L’IA n’est qu’un outil de plus pour nous aider à mieux travailler. Elle n’arrive pas toujours à détecter des vulnérabilités que les humains peuvent trouver, se rassure un utilisateur de Reddit.
De nouveaux enjeux pour la cybersécurité offensive ?
Les enjeux, eux, dépassent le classement HackerOne. XBOW préfigure une nouvelle manière de penser la sécurité, non plus comme une suite de tests ponctuels, mais comme un processus continu, intégré dans les cycles de développement. Ses créateurs ne s’en cachent pas. L’objectif est d’intégrer l’IA directement dans les workflows DevSecOps, d’assurer une couverture permanente et d’éviter que des vulnérabilités ne survivent au sprint suivant.

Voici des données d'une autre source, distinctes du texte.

Lemma copy_payload_spec base pbase pl q p s c payload n r s' :
  sched_ok base pbase pl q [p] s -> calls s !! p = Some c -> c_payload c = None -> payload_ok payload n ->
  copy_payload coro_size p payload n s = (r, s') ->
  s_client s' = s_client s /\ s_trace s' = s_trace s /\
  ((r = Err /\ sched_ok base pbase pl q [] s') \/
   exists copied b, r = Ok copied /\ sched_ok base pbase pl q [p] s' /\ calls s' !! p = Some (set_payload b c) /\
     payload_ok copied n /\ ztake n (default [] copied) = ztake n (default [] payload)).
Proof.
  intros Hok Hp Hcp Hpay. unfold copy_payload. pose proof (extra_not_queued _ _ _ _ _ _ _ Hok) as Hpq.
  destruct (0 <? n) eqn:En; zb.
  - destruct payload as [d|]; [| cbn in Hpay; lia]. destruct Hpay as (Hb & Hn & Hbig).
    unfold bind at 1. destruct (heap_alloc n (s_heap s)) as [[b|] h1] eqn:Ea.
    + unfold bind, lift. cbn [buffer_bytes].
      replace (n <=? zlen d) with true by (symmetry; apply Z.leb_le; lia).
      rewrite (get_call_ok (set_heap h1 s) p c Hp), (put_call_ok (set_heap h1 s) p (set_payload (Some b) c) c Hp).
      intros [= <- <-]. split; [done |]. split; [done |]. right. exists (Some (ztake n d)), (Some b).
      split; [done |]. split; [| split; [by apply (lookup_with (set_heap h1 s) p _ c) |]].
      * pose proof (with_call_ok base pbase pl q [p] s p (set_payload (Some b) c) c h1 (s_pages s) Hok Hp Hpq) as H.
        apply H; [exact (so_calls _ _ _ _ _ _ Hok p c Hp) | | done].
        intros l Hl. eapply owns_alloc in Ea; [| lia | exact Hl]. revert Ea. apply owns_perm; [| done].
        unfold call_blocks. cbn [set_payload c_args c_response c_payload]. rewrite Hcp. cbn [option_list option_rect].
        rewrite app_nil_r, <- !app_assoc. cbn [app]. by rewrite !Permutation_middle.
      * split; [split; [by apply bytes_ok_ztake | rewrite zlen_ztake by lia; lia] |]. cbn. by rewrite ztake_ztake by lia.
    + pose proof (heap_alloc_sched base pbase pl q [p] s n None h1 ltac:(lia) Hok Ea eq_refl) as Hok1.
      destruct (call_free_spec _ _ _ _ _ _ (set_heap h1 s) c Hok1 Hp) as (s2 & E2 & Hok2 & _ & Ecl & Et).
      unfold bind. rewrite E2. intros [= <- <-]. split; [done |]. split; [done |]. by left.
  - intros [= <- <-]. split; [done |]. split; [done |]. right. exists None, (c_payload c).
    assert (n = 0) as -> by (destruct payload; cbn in Hpay; lia).
    split_and!; try done. rewrite Hp. by destruct c.
Qed.
Lemma client_read_reserve_spec base l p c consumed need s r s' :
  world_ok base l p c consumed s -> 0 <= need <= MAX_PACKET -> zlen (unread c) < need ->
  client_read_reserve need s = (r, s') ->
  exists c', world_ok base l p c' consumed s' /\ same_session c c' /\ cl_error c' = cl_error c /\
    unread c' = unread c /\ cw_net s' = cw_net s /\
    match r with
    | Ok _ => cl_read_off c' = 0 /\ need <= cl_read_cap c' /\ cl_read_buf c' <> None
    | Err => True
    | UB => False
    end /\
    (forall R, reliable R -> R (cw_heap s) -> r <> Err /\ R (cw_heap s')).
Proof.
  intros Hw Hn Hlt. unfold client_read_reserve, bind. rewrite (deref_world _ _ _ _ _ _ Hw).
  destruct Hw as [Ec Hc Hf Ho Hs]. rewrite (available_spec c Hc).
  replace (need <=? zlen (unread c)) with false by (symmetry; apply Z.leb_gt; lia).
  set (c1 := if 0 <? cl_read_off c then set_read (zdrop (cl_read_off c) (cl_read c)) 0 c else c).
  assert (H1 : client_ok c1 /\ same_session c c1 /\ cl_error c1 = cl_error c /\ unread c1 = unread c /\
               cl_read_off c1 = 0 /\ cl_read_buf c1 = cl_read_buf c /\ cl_read_cap c1 = cl_read_cap c /\ cl_fd c1 = cl_fd c).
  { unfold c1. destruct Hc as [Hoff Hcap Hbuf Hb Hk]. destruct (0 <? cl_read_off c) eqn:E; zb.
    - assert (Hl := zlen_zdrop (cl_read_off c) (cl_read c) ltac:(lia)).
      split; [constructor; cbn [set_read cl_read_off cl_read cl_read_cap cl_read_buf cl_mac_key cl_next_call_id]; auto using bytes_ok_zdrop; lia |].
      split_and!; try done.
    - split_and!; try done; [lia]. }
  destruct H1 as (Hc1 & Hss & He & Hu & Hoff1 & Hbuf1 & Hcap1 & Hfd1). clearbody c1.
  unfold put_client, modify. rewrite Ec. cbn [cw_heap cw_net].
  set (s1 := {| cw_client := Some (p, c1); cw_heap := cw_heap s; cw_net := cw_net s |}).
  assert (Hw1 : world_ok base l p c1 consumed s1) by (constructor; cbn; rewrite ?Hfd1, ?Hbuf1, ?Hu; done).
  destruct (need <=? cl_read_cap c1) eqn:Ecap; zb.
  - intros [= <- <-]. exists c1. split_and!; try done.
    intros Hnone. pose proof (ck_buf _ Hc1 Hnone). pose proof (zlen_nonneg (unread c)). lia.
  - destruct (grown_cap c1 need Hc1 Hn Ecap) as (cap & -> & Hc2 & Hc3). change (cw_heap s1) with (cw_heap s).
    pose proof (zlen_nonneg (cl_read c1)) as Hz. pose proof (ck_cap _ Hc1) as Hcap.
    assert (Ho1 : owns base (option_list (cl_read_buf c1) ++ p :: l) (cw_heap s)).
    { rewrite Hbuf1. revert Ho. apply owns_perm; [by rewrite Permutation_middle | done]. }
    destruct (heap_realloc (cl_read_buf c1) cap (cw_heap s)) as [[q|] h1] eqn:Er; intros [= <- <-].
    + pose proof Er as Er'. eapply owns_realloc in Er; [| lia | done].
      exists (set_buf (Some q) cap c1). split_and!; try done; [| by destruct Hss; constructor |].
      * destruct Hc1. constructor; cbn [cw_client cw_heap cw_net put_heap set_buf cl_fd cl_read_buf option_list option_rect app]; try done.
        -- constructor; cbn [set_buf cl_read_off cl_read cl_read_cap cl_read_buf cl_mac_key cl_next_call_id]; try done; lia.
        -- by rewrite Hfd1.
        -- revert Er. apply owns_perm; [| done]. apply Permutation_swap.
        -- rewrite Hfd1. unfold unread in *. cbn [set_buf cl_read_off cl_read]. by rewrite Hu.
      * intros R HR Hr. split; [done |]. cbn [put_heap cw_heap].
        destruct (rel_realloc _ HR (cl_read_buf c1) cap (cw_heap s)) as (? & ? & Er2 & ?);
          [unfold ADDRESS_SPACE, MAX_PACKET, WIRECALL_HEADER_SIZE, WIRECALL_MAX_PAYLOAD_SIZE in *; lia | by eapply owns_inv | by eapply owns_opt_block | done |]. congruence.
    + pose proof Er as Er'. eapply owns_realloc_none in Er; [| lia | done].
      exists c1. split_and!; try done.
      * destruct Hw1. constructor; try done. cbn [put_heap cw_heap].
        revert Er. apply owns_perm; [by rewrite Permutation_middle | done].
      * intros R HR Hr. exfalso. destruct (rel_realloc _ HR (cl_read_buf c1) cap (cw_heap s)) as (? & ? & Er2 & ?);
          [unfold ADDRESS_SPACE, MAX_PACKET, WIRECALL_HEADER_SIZE, WIRECALL_MAX_PAYLOAD_SIZE in *; lia | by eapply owns_inv | by eapply owns_opt_block | done |]. congruence.
Qed.

(** a state whose client and network were replaced, in its well-formedness *)
Lemma world_append base l p c consumed s bs n :
  world_ok base l p c consumed s -> bytes_ok bs -> zlen (cl_read c) + zlen bs <= cl_read_cap c ->
  net_open n = net_open (cw_net s) ->
  (forall d, net_received d n = if decide (d = cl_fd c) then net_received d (cw_net s) ++ bs else net_received d (cw_net s)) ->
  world_ok base l p (set_read (cl_read c ++ bs) (cl_read_off c) c) consumed
    {| cw_client := Some (p, set_read (cl_read c ++ bs) (cl_read_off c) c); cw_heap := cw_heap s; cw_net := n |} /\
  unread (set_read (cl_read c ++ bs) (cl_read_off c) c) = unread c ++ bs.
Proof.
  intros [Ec Hc Hf Ho Hs] Hb Hl En Er.
  assert (Hu : unread (set_read (cl_read c ++ bs) (cl_read_off c) c) = unread c ++ bs).
  { unfold unread. cbn [set_read cl_read_off cl_read]. apply zdrop_app_le. apply Hc. }
  split; [| done]. constructor; cbn [cw_client cw_heap cw_net]; try done.
  - pose proof (zlen_nonneg bs). destruct Hc. constructor; cbn [set_read cl_read_off cl_read cl_read_cap cl_read_buf cl_mac_key cl_next_call_id];
      rewrite ?zlen_app; try done; [lia | lia | by apply bytes_ok_app].
  - cbn [set_read cl_fd]. by rewrite En.
  - cbn [set_read cl_fd]. rewrite Er, decide_True by done. by rewrite Hu, Hs, app_assoc.
Qed.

Ce modèle soulève des questions. Techniques, bien sûr : quelle transparence sur les méthodes d’analyse ? Quelle maîtrise des faux positifs à l’échelle industrielle ? Mais aussi éthiques : qui est responsable en cas d’erreur ? Peut-on laisser une IA fouiller en autonomie dans des systèmes réels ? Jusqu’où peut-elle aller dans l’exploitation d’une faille, sans supervision humaine ? Le passage d’une automatisation contrôlée à une IA offensive autonome n’est pas anodin. Il oblige à repenser les garde-fous, les protocoles et la responsabilité.
Les perspectives, elles, sont claires. XBOW prépare l’ouverture de ses benchmarks, pour que d’autres IA puissent s’évaluer dans les mêmes conditions. Elle s’ouvre à des collaborations, des usages commerciaux, des intégrations dans les chaînes de sécurité logicielle. Elle ne sera pas la seule, ni la dernière. D’autres outils similaires émergent, portés par des levées de fonds massives. Ce qui semblait hier encore relever de la science-fiction devient un enjeu concret de cybersécurité contemporaine.